El grabado que les muestro, como ven, no tiene título: un grupo de aborígenes chilenos
y otro de europeos, claramente distinguibles ambos en su indumentaria. Los aborígenes se
ven algo reticentes; los europeos, más interesados, señalan a un raro y expresivo animal entre
camello y oveja –una llama, guanaco o alpaca–, situado justo entre los dos grupos. Tras el
animal, un tercer personaje al que había prestado, hasta ahora, poca atención.

Concentrémonos en él: a diferencia del resto de los personajes (el aparente silencio
expectante de los aborígenes, el lacónico gesto del europeo, la sonrisa del guanaco), no hay
suntuosidad en su vestimenta, ni siquiera es posible definirla; ninguna señal precisa que
permita saber de quién pueda tratarse.
Hasta que reparé en su posición: justo entre los dos grupos y asociado al animal. Entonces
vi por primera vez la notoria elocuencia de sus manos, de ambas manos; y hasta cierta
flexibilidad corporal.
Convenientemente sensibilizado por la doctora Martinell, tengo ahora la convicción de
que el personaje del grabado es una representación del intérprete: individuo de identidad
ambigua, sin marcas o atributos de pertenencia, “indio hispanizado o español aindiado”, o
bien mestizo o mulato a medio camino entre dos mundos o entre muchos, entre incontables
idiomas y culturas, ninguna de las cuales sentiría como propia o excluyente.
Aun así, debía hacer un esfuerzo extraordinario, basado en sus talentos, para comunicar
esos mundos y, con el transcurrir de los años, para reunirlos en sí mismo, para convertirse al
fin, por grado o por fuerza, en la unidad de realidades hasta entonces divergentes.

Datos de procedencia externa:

(** X3. For a record made of dicts that lacks one of the fields [s3],
    [bucket], [name], [object], [key], the error of the outcome is the
    name of the first missing field, in quotes (the text of the
    [KeyError]); the [input_key] is empty and no call is made on S3. *)
Theorem missing_field_message fr record field :
  missing_field record = Some field ->
  loop fr record
  = {| fr_world := fr_world fr;
       fr_results :=
         fr_results fr
           ++ [PDict [("status", PStr "error");
                      ("input_key", PStr "");
                      ("error", PStr ("'" ++ field ++ "'"))]];
       fr_object_key := PStr "" |}.
Proof.
  intros Hmissing.
  assert (Hex : extract record = Raise (Exn KeyError ("'" ++ field ++ "'"))).
  { unfold missing_field in Hmissing.
    unfold extract, bucket_name_of, object_key_of.
    destruct record as [| | | | | |d]; try discriminate; simpl.
    destruct (dict_lookup "s3" d) as [s3|]; simpl; [|by simplify_eq].
    destruct s3 as [| | | | | |s]; try discriminate; simpl.
    destruct (dict_lookup "bucket" s) as [bucket|]; simpl; [|by simplify_eq].
    destruct bucket as [| | | | | |b]; try discriminate; simpl.
    destruct (dict_lookup "name" b) as [name|]; simpl; [|by simplify_eq].
    destruct (dict_lookup "object" s) as [object|]; simpl; [|by simplify_eq].
    destruct object as [| | | | | |o]; try discriminate; simpl.
    destruct (dict_lookup "key" o) as [key|]; simpl; [discriminate|].
    by simplify_eq. }
  by rewrite (loop_malformed _ _ _ Hex).
Qed.

(** A batch whose items are all strings: every item is malformed, and the
    store is left alone. *)
Lemma process_all_strings w items :
  Forall (fun item => exists s, item = PStr s) items ->
  process w items
  = {| fr_world := w;
       fr_results := replicate (length items)
                       (error_outcome (PStr "") string_index_error);
       fr_object_key := PStr "" |}.
Proof.
  intros Hitems. unfold process_records, init_frame.
  enough (forall results,
            fold_left loop items
              {| fr_world := w; fr_results := results;
                 fr_object_key := PStr "" |}
            = {| fr_world := w;
                 fr_results :=
                   results ++ replicate (length items)
                                (error_outcome (PStr "") string_index_error);
                 fr_object_key := PStr "" |}) as H by apply (H []).
  induction Hitems as [|item items [s ->] _ IH]; intros results; simpl.
  - by rewrite app_nil_r.
  - rewrite (loop_malformed (PStr s) string_index_error) by done. simpl.
    rewrite IH. by rewrite <- app_assoc.
Qed.

Lemma str_chars_strings s :
  Forall (fun item => exists s', item = PStr s') (str_chars s).
Proof. induction s; simpl; constructor; eauto. Qed.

Miremos un poco más a ese sujeto ambiguo o un poco inasible, sin atributos precisos,
un poco forajido apátrida y algo extranjero de todas partes, en quien confluyen y se mezclan
caudales de visiones y conocimientos de todo orden, sometido hasta hoy a un proceso en
curso de trasvasije e integración de contrapuestas visiones de mundo. Sospecho que ese
mestizo indefinible es nuestro más fidedigno retrato.